=== Section Start ===

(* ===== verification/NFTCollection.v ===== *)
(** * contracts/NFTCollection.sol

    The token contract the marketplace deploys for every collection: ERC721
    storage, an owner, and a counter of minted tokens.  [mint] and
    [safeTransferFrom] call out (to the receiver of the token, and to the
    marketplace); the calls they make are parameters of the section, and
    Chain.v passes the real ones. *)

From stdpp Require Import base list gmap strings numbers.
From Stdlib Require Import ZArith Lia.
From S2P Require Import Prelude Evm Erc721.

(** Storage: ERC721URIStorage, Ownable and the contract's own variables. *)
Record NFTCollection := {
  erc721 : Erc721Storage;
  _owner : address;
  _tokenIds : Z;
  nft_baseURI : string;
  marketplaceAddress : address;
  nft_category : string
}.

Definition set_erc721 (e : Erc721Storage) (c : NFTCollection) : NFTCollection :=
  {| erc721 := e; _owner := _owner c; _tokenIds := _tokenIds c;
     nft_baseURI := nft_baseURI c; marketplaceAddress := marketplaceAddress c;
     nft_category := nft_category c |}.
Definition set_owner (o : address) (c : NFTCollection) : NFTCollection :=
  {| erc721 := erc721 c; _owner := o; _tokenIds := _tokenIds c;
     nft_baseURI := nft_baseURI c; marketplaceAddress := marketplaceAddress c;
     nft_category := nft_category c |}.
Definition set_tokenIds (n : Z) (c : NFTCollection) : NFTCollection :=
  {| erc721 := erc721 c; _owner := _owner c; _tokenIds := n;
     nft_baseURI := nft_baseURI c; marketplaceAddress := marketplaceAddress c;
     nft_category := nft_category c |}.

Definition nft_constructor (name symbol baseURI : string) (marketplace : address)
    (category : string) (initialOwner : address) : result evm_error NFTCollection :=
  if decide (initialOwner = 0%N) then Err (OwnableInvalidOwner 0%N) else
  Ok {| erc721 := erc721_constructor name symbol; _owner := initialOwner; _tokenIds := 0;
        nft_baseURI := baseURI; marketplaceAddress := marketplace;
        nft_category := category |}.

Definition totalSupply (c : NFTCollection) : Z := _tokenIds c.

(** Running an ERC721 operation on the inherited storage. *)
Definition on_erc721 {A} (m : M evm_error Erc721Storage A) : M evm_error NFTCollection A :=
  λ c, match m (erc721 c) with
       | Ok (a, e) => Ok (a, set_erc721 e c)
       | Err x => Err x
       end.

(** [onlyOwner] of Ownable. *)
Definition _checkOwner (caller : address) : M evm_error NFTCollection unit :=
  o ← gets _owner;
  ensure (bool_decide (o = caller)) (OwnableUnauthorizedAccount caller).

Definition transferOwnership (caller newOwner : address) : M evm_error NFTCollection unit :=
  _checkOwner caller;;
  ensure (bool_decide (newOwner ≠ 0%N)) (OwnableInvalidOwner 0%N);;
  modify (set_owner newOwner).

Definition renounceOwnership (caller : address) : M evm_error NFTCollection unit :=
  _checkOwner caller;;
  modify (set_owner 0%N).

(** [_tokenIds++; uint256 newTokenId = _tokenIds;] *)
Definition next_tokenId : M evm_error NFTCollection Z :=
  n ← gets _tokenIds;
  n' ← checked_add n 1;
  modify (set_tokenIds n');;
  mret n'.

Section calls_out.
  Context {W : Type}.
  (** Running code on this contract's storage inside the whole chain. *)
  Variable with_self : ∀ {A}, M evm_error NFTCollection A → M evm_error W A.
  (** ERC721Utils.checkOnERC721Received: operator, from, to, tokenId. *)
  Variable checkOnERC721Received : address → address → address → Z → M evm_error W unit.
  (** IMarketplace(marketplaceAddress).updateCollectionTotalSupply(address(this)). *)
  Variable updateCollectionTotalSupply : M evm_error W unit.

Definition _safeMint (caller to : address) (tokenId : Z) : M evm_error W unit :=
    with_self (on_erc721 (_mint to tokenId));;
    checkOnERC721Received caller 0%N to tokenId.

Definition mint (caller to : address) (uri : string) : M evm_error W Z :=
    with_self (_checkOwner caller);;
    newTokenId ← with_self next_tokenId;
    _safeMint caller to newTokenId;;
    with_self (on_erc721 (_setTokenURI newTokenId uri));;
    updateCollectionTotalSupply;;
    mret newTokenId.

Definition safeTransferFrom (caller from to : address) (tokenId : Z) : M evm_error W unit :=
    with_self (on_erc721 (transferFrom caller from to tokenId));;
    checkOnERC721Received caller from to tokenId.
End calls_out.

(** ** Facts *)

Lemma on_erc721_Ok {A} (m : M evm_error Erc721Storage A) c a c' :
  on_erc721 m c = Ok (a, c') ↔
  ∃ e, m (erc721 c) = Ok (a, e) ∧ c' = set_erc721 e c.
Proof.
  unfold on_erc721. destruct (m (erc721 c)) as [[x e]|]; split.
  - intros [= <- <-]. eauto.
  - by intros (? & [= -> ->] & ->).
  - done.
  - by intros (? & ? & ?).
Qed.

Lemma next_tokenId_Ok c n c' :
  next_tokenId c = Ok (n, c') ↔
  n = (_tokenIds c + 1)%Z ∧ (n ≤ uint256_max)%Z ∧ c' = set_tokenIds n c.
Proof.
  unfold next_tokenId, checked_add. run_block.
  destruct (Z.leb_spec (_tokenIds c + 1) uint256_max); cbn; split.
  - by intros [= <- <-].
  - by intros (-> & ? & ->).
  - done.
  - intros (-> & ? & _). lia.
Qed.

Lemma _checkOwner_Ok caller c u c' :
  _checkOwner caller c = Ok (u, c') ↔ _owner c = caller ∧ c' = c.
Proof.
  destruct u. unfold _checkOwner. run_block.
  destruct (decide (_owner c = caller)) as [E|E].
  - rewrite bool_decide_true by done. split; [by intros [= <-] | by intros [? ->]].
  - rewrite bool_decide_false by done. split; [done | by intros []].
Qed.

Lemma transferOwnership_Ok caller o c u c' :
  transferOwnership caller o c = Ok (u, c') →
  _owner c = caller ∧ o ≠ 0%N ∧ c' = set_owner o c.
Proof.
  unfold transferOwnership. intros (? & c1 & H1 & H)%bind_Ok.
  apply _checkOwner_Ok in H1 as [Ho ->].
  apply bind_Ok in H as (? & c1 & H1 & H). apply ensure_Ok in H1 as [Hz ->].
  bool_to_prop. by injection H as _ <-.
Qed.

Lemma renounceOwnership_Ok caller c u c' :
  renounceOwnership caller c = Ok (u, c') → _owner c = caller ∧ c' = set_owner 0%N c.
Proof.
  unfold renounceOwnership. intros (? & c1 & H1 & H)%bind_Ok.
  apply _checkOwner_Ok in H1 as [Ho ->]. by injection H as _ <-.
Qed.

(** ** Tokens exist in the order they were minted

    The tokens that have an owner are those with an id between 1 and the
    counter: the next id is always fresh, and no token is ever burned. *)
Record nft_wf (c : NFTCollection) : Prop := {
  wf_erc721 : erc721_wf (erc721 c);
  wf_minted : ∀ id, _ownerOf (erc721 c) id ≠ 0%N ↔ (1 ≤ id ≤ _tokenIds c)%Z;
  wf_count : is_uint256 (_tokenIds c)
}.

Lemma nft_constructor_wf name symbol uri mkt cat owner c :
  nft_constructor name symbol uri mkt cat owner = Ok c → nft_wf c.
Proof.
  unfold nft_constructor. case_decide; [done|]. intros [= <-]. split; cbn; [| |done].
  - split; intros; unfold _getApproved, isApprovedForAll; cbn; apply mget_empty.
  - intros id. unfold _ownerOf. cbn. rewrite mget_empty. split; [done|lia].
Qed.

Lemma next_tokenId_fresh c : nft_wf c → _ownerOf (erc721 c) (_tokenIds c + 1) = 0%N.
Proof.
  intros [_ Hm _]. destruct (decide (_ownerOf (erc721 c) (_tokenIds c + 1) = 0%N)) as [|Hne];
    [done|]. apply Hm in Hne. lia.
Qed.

=== Section End ===

The entries above must be written out again exactly as they are.

§ **EXPECTED ANSWER**:
(* ===== verification/NFTCollection.v ===== *)
(** * contracts/NFTCollection.sol

    The token contract the marketplace deploys for every collection: ERC721
    storage, an owner, and a counter of minted tokens.  [mint] and
    [safeTransferFrom] call out (to the receiver of the token, and to the
    marketplace); the calls they make are parameters of the section, and
    Chain.v passes the real ones. *)

From stdpp Require Import base list gmap strings numbers.
From Stdlib Require Import ZArith Lia.
From S2P Require Import Prelude Evm Erc721.

(** Storage: ERC721URIStorage, Ownable and the contract's own variables. *)
Record NFTCollection := {
  erc721 : Erc721Storage;
  _owner : address;
  _tokenIds : Z;
  nft_baseURI : string;
  marketplaceAddress : address;
  nft_category : string
}.

Definition set_erc721 (e : Erc721Storage) (c : NFTCollection) : NFTCollection :=
  {| erc721 := e; _owner := _owner c; _tokenIds := _tokenIds c;
     nft_baseURI := nft_baseURI c; marketplaceAddress := marketplaceAddress c;
     nft_category := nft_category c |}.
Definition set_owner (o : address) (c : NFTCollection) : NFTCollection :=
  {| erc721 := erc721 c; _owner := o; _tokenIds := _tokenIds c;
     nft_baseURI := nft_baseURI c; marketplaceAddress := marketplaceAddress c;
     nft_category := nft_category c |}.
Definition set_tokenIds (n : Z) (c : NFTCollection) : NFTCollection :=
  {| erc721 := erc721 c; _owner := _owner c; _tokenIds := n;
     nft_baseURI := nft_baseURI c; marketplaceAddress := marketplaceAddress c;
     nft_category := nft_category c |}.

Definition nft_constructor (name symbol baseURI : string) (marketplace : address)
    (category : string) (initialOwner : address) : result evm_error NFTCollection :=
  if decide (initialOwner = 0%N) then Err (OwnableInvalidOwner 0%N) else
  Ok {| erc721 := erc721_constructor name symbol; _owner := initialOwner; _tokenIds := 0;
        nft_baseURI := baseURI; marketplaceAddress := marketplace;
        nft_category := category |}.

Definition totalSupply (c : NFTCollection) : Z := _tokenIds c.

(** Running an ERC721 operation on the inherited storage. *)
Definition on_erc721 {A} (m : M evm_error Erc721Storage A) : M evm_error NFTCollection A :=
  λ c, match m (erc721 c) with
       | Ok (a, e) => Ok (a, set_erc721 e c)
       | Err x => Err x
       end.

(** [onlyOwner] of Ownable. *)
Definition _checkOwner (caller : address) : M evm_error NFTCollection unit :=
  o ← gets _owner;
  ensure (bool_decide (o = caller)) (OwnableUnauthorizedAccount caller).

Definition transferOwnership (caller newOwner : address) : M evm_error NFTCollection unit :=
  _checkOwner caller;;
  ensure (bool_decide (newOwner ≠ 0%N)) (OwnableInvalidOwner 0%N);;
  modify (set_owner newOwner).

Definition renounceOwnership (caller : address) : M evm_error NFTCollection unit :=
  _checkOwner caller;;
  modify (set_owner 0%N).

(** [_tokenIds++; uint256 newTokenId = _tokenIds;] *)
Definition next_tokenId : M evm_error NFTCollection Z :=
  n ← gets _tokenIds;
  n' ← checked_add n 1;
  modify (set_tokenIds n');;
  mret n'.

Section calls_out.
  Context {W : Type}.
  (** Running code on this contract's storage inside the whole chain. *)
  Variable with_self : ∀ {A}, M evm_error NFTCollection A → M evm_error W A.
  (** ERC721Utils.checkOnERC721Received: operator, from, to, tokenId. *)
  Variable checkOnERC721Received : address → address → address → Z → M evm_error W unit.
  (** IMarketplace(marketplaceAddress).updateCollectionTotalSupply(address(this)). *)
  Variable updateCollectionTotalSupply : M evm_error W unit.

Definition _safeMint (caller to : address) (tokenId : Z) : M evm_error W unit :=
    with_self (on_erc721 (_mint to tokenId));;
    checkOnERC721Received caller 0%N to tokenId.

Definition mint (caller to : address) (uri : string) : M evm_error W Z :=
    with_self (_checkOwner caller);;
    newTokenId ← with_self next_tokenId;
    _safeMint caller to newTokenId;;
    with_self (on_erc721 (_setTokenURI newTokenId uri));;
    updateCollectionTotalSupply;;
    mret newTokenId.

Definition safeTransferFrom (caller from to : address) (tokenId : Z) : M evm_error W unit :=
    with_self (on_erc721 (transferFrom caller from to tokenId));;
    checkOnERC721Received caller from to tokenId.
End calls_out.

(** ** Facts *)

Lemma on_erc721_Ok {A} (m : M evm_error Erc721Storage A) c a c' :
  on_erc721 m c = Ok (a, c') ↔
  ∃ e, m (erc721 c) = Ok (a, e) ∧ c' = set_erc721 e c.
Proof.
  unfold on_erc721. destruct (m (erc721 c)) as [[x e]|]; split.
  - intros [= <- <-]. eauto.
  - by intros (? & [= -> ->] & ->).
  - done.
  - by intros (? & ? & ?).
Qed.

Lemma next_tokenId_Ok c n c' :
  next_tokenId c = Ok (n, c') ↔
  n = (_tokenIds c + 1)%Z ∧ (n ≤ uint256_max)%Z ∧ c' = set_tokenIds n c.
Proof.
  unfold next_tokenId, checked_add. run_block.
  destruct (Z.leb_spec (_tokenIds c + 1) uint256_max); cbn; split.
  - by intros [= <- <-].
  - by intros (-> & ? & ->).
  - done.
  - intros (-> & ? & _). lia.
Qed.

Lemma _checkOwner_Ok caller c u c' :
  _checkOwner caller c = Ok (u, c') ↔ _owner c = caller ∧ c' = c.
Proof.
  destruct u. unfold _checkOwner. run_block.
  destruct (decide (_owner c = caller)) as [E|E].
  - rewrite bool_decide_true by done. split; [by intros [= <-] | by intros [? ->]].
  - rewrite bool_decide_false by done. split; [done | by intros []].
Qed.

Lemma transferOwnership_Ok caller o c u c' :
  transferOwnership caller o c = Ok (u, c') →
  _owner c = caller ∧ o ≠ 0%N ∧ c' = set_owner o c.
Proof.
  unfold transferOwnership. intros (? & c1 & H1 & H)%bind_Ok.
  apply _checkOwner_Ok in H1 as [Ho ->].
  apply bind_Ok in H as (? & c1 & H1 & H). apply ensure_Ok in H1 as [Hz ->].
  bool_to_prop. by injection H as _ <-.
Qed.

Lemma renounceOwnership_Ok caller c u c' :
  renounceOwnership caller c = Ok (u, c') → _owner c = caller ∧ c' = set_owner 0%N c.
Proof.
  unfold renounceOwnership. intros (? & c1 & H1 & H)%bind_Ok.
  apply _checkOwner_Ok in H1 as [Ho ->]. by injection H as _ <-.
Qed.

(** ** Tokens exist in the order they were minted

    The tokens that have an owner are those with an id between 1 and the
    counter: the next id is always fresh, and no token is ever burned. *)
Record nft_wf (c : NFTCollection) : Prop := {
  wf_erc721 : erc721_wf (erc721 c);
  wf_minted : ∀ id, _ownerOf (erc721 c) id ≠ 0%N ↔ (1 ≤ id ≤ _tokenIds c)%Z;
  wf_count : is_uint256 (_tokenIds c)
}.

Lemma nft_constructor_wf name symbol uri mkt cat owner c :
  nft_constructor name symbol uri mkt cat owner = Ok c → nft_wf c.
Proof.
  unfold nft_constructor. case_decide; [done|]. intros [= <-]. split; cbn; [| |done].
  - split; intros; unfold _getApproved, isApprovedForAll; cbn; apply mget_empty.
  - intros id. unfold _ownerOf. cbn. rewrite mget_empty. split; [done|lia].
Qed.

Lemma next_tokenId_fresh c : nft_wf c → _ownerOf (erc721 c) (_tokenIds c + 1) = 0%N.
Proof.
  intros [_ Hm _]. destruct (decide (_ownerOf (erc721 c) (_tokenIds c + 1) = 0%N)) as [|Hne];
    [done|]. apply Hm in Hne. lia.
Qed.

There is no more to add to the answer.